Work order
Write each line word for word, from the line that contains "wp (Reconcile_check id ctx queries) w0" through the last line of the material below.

Supplied data
(* ===== verification/Reconcile.v ===== *)
(** * Reconcile: [internal/app/reconcile.go]

    Rebuilding a wallet's balance from its ledger and comparing, against one
    unchanging view of the database.  The log line and the metric of [report]
    are not modelled. *)

From S2P Require Import Prelude Errors GoTime Money Identifier Ledger Wallet Transaction Event.
From S2P Require Import Identity Ports Store StoreInv Storable SubmitProof.

#[local] Open Scope string_scope.
#[local] Open Scope list_scope.
#[local] Open Scope Z_scope.

(** ** Definitions *)

Record Reconciliation := mkReconciliation {
  rn_WalletID : WalletID;
  rn_Stored : Money;
  rn_Rebuilt : Money;
  rn_Difference : Money;
  rn_Entries : Z;
  rn_Version : Z;
  rn_CheckedAt : Time
}.

Definition Drifted (r : Reconciliation) : bool := negb (Money_IsZero (rn_Difference r)).

Section reconcile.
Context {W : Type} `{Clock W}.

(** The callback: both reads, the difference and the time of the check. *)
Definition Reconcile_check (id : WalletID) (ctx : Context) (queries : Queries W) : M W Reconciliation :=
  wallet ← wr_FindByID (q_Wallets queries) id;
  '(rebuilt, entries) ← lr_SumByWallet (q_Ledger queries) id (currency (w_balance wallet));
  difference ← pure (Money_Sub (w_balance wallet) rebuilt);
  at_ ← now;
  mret {|
    rn_WalletID := id;
    rn_Stored := w_balance wallet;
    rn_Rebuilt := rebuilt;
    rn_Difference := difference;
    rn_Entries := entries;
    rn_Version := w_version wallet;
    rn_CheckedAt := at_
  |}.

Definition Reconcile_Execute (snapshot : Snapshot W) (ctx : Context) (walletID : string)
    : M W Reconciliation :=
  _ ← pure (caller ctx ScopeWallets);
  id ← pure (ParseWalletID walletID);
  snap_Do snapshot ctx (Reconcile_check id).
End reconcile.

(** ** Specification *)

(** What the check reports is what the store holds. *)
Record reconciled (s : Store) (id : WalletID) (wallet : Wallet) (r : Reconciliation) : Prop := {
  rd_wallet : s_wallets s !! id_value id = Some wallet;
  rd_id : rn_WalletID r = id;
  rd_stored : rn_Stored r = w_balance wallet;
  rd_rebuilt : rn_Rebuilt r = mkMoney (entries_sum (entries_of id s)) (w_currency wallet);
  rd_difference : rn_Difference r =
    mkMoney (minor (w_balance wallet) - entries_sum (entries_of id s)) (w_currency wallet);
  rd_entries : rn_Entries r = Z.of_nat (length (entries_of id s));
  rd_version : rn_Version r = w_version wallet;
  rd_checked : clock_time (rn_CheckedAt r)
}.

(** Why a check fails: the wallet is not there, or its entries or the
    difference do not fit an [int64]. *)
Inductive reconcile_error (s : Store) (id : WalletID) : error -> Prop :=
| re_no_wallet : s_wallets s !! id_value id = None -> reconcile_error s id (SentinelError ErrNotFound)
| re_sum e : ~ is_i64 (entries_sum (entries_of id s)) -> reconcile_error s id e
| re_difference wallet :
  s_wallets s !! id_value id = Some wallet ->
  ~ is_i64 (minor (w_balance wallet) - entries_sum (entries_of id s)) ->
  reconcile_error s id (DomainError CodeAmountOverflow).

Lemma reconciled_drift s id wallet r : reconciled s id wallet r ->
  Drifted r = true <-> minor (w_balance wallet) <> entries_sum (entries_of id s).
Proof.
  intros Hr. unfold Drifted, Money_IsZero. rewrite (rd_difference _ _ _ _ Hr). cbn.
  rewrite negb_true_iff, Z.eqb_neq. lia.
Qed.

(** ** The use case implements its specification *)

Section execute.
Context {W : Type} `{Storage W} `{Precision} `{!StorageLaws W} `{Clock W} `{!ClockLaws W}
  (snapshot : Snapshot W) (queries : Queries W) `{!SnapshotLaws W snapshot queries}.

Lemma Reconcile_check_wp id ctx w s0 s : id_ok id -> st_tx w s0 s ->
  wp (Reconcile_check id ctx queries) w
    (fun r w' => (exists wallet, reconciled s id wallet r) /\ st_dead w' s0)
    (fun e w' => (reconcile_error s id e \/ st_infra e) /\ st_dead w' s0).
Proof using All.
  intros Hid Htx. unfold Reconcile_check. apply wp_bind.
  eapply wp_mono; [by apply Snap_Wallet_law| |].
  2:{ intros e w' [(-> & Hno & Htx')|He]; [|by destruct He; auto].
      split; [left|by eapply st_tx_dead]. apply re_no_wallet.
      destruct (s_wallets s !! id_value id) eqn:E; [by destruct (Hno _ E)|done]. }
  intros wallet w1 [Hw Htx1]. unfold wallet_with_id in Hw.
  destruct (Snap_storable _ _ _ _ _ Htx1 Hw) as [Hk Hst]. pose proof (ws_ok _ Hst) as Hok.
  apply wp_bind. rewrite (wo_currency _ Hok).
  eapply wp_mono; [apply (Snap_Sum_law id (w_currency wallet) (ws_currency _ Hst)); exact Htx1| |].
  2:{ intros e w' [[He|He] Hd]; (split; [|done]); [left; by apply re_sum|by right]. }
  intros [rebuilt entries] w2 (E & Hsum & Htx2). injection E as -> ->.
  apply wp_bind. rewrite Money_Sub_exact; [|unfold money_ok; pose proof (wo_balance _ Hok); width; lia|done].
  assert (Hcmp : requireComparable (w_balance wallet)
    (mkMoney (entries_sum (entries_of id s)) (w_currency wallet)) = Ok ()).
  { apply requireComparable_Ok. pose proof (wo_initialised _ Hok) as Hi. pose proof (wo_currency _ Hok) as Hc.
    split_and!; [done| |done]. unfold Money_IsInitialised in *. by rewrite <- Hc. }
  unfold sub_ref. rewrite Hcmp. cbn [mbind result_bind minor currency]. rewrite (wo_currency _ Hok).
  case_decide as Hdiff; (apply wp_pure; [|intros e [= <-]]).
  2:{ done. }
  2:{ split; [left; by eapply re_difference|by eapply st_tx_dead]. }
  intros difference [= <-]. apply wp_bind.
  eapply wp_mono; [exact (aside_tx _ _ _ _ _ now_aside Htx2)| |].
  2:{ intros e w' [He Htx']. split; [by right|by eapply st_tx_dead]. }
  intros at_ w3 [Hat Htx3]. apply wp_ret. split; [|by eapply st_tx_dead]. by exists wallet.
Qed.

(** Where a check may leave the world: nothing changed, whatever it answers. *)
Definition reconciles (ctx : Context) (walletID : string) (s : Store) (r : result Reconciliation)
    (w' : W) : Prop :=
  exists s0, st_others s s0 /\ st_idle w' s0 /\
  match r with
  | Ok rec => exists i id wallet, caller ctx ScopeWallets = Ok i /\ ParseWalletID walletID = Ok id /\
      reconciled s0 id wallet rec
  | Err e =>
    caller ctx ScopeWallets = Err e \/
    (is_Ok (caller ctx ScopeWallets) = true /\ ParseWalletID walletID = Err e) \/
    (exists id, ParseWalletID walletID = Ok id /\ reconcile_error s0 id e) \/ st_infra e
  end.

Lemma Reconcile_Execute_ends ctx walletID s w : st_idle w s ->
  let '(r, w') := Reconcile_Execute snapshot ctx walletID w in reconciles ctx walletID s r w'.
Proof using All.
  intros Hi. unfold Reconcile_Execute, mbind, M_bind, pure.
  destruct (caller ctx ScopeWallets) as [i|e] eqn:Hcal.
  2:{ exists s. split_and!; [apply st_others_refl|done|by left]. }
  destruct (ParseWalletID walletID) as [id|e] eqn:Hid.
  2:{ exists s. split_and!; [apply st_others_refl|done|]. right; left. by rewrite Hcal. }
  destruct (proj1 (parseIdentifier_iff KWallet _ _) Hid) as [Hok _].
  pose proof (Snap_Do_law (SnapshotLaws := SnapshotLaws0) Reconciliation ctx (Reconcile_check id)
    (fun s0 r => exists wallet, reconciled s0 id wallet r) (fun s0 e => reconcile_error s0 id e) w s Hi) as Hdo.
  assert (Hbody : forall s0 w0, st_others s s0 -> st_tx w0 s0 s0 ->
    wp (Reconcile_check id ctx queries) w0
      (fun r w' => (exists wallet, reconciled s0 id wallet r) /\ st_dead w' s0)
      (fun e w' => (reconcile_error s0 id e \/ st_infra e) /\ st_dead w' s0)).
  { intros s0 w0 _ Htx. by apply Reconcile_check_wp. }
  specialize (Hdo Hbody). unfold wp in Hdo. destruct (snap_Do _ _ _ _) as [[rec|e] w'].
  - destruct Hdo as (s0 & Ho & (wallet & Hr) & Hi'). exists s0. split_and!; [done..|]. by exists i, id, wallet.
  - destruct Hdo as (s0 & Ho & He & Hi'). exists s0. split_and!; [done..|]. do 2 right.
    destruct He as [He|He]; [left|by right]. by exists id.
Qed.
End execute.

The answer
    wp (Reconcile_check id ctx queries) w0
      (fun r w' => (exists wallet, reconciled s0 id wallet r) /\ st_dead w' s0)
      (fun e w' => (reconcile_error s0 id e \/ st_infra e) /\ st_dead w' s0)).
  { intros s0 w0 _ Htx. by apply Reconcile_check_wp. }
  specialize (Hdo Hbody). unfold wp in Hdo. destruct (snap_Do _ _ _ _) as [[rec|e] w'].
  - destruct Hdo as (s0 & Ho & (wallet & Hr) & Hi'). exists s0. split_and!; [done..|]. by exists i, id, wallet.
  - destruct Hdo as (s0 & Ho & He & Hi'). exists s0. split_and!; [done..|]. do 2 right.
    destruct He as [He|He]; [left|by right]. by exists id.
Qed.
End execute.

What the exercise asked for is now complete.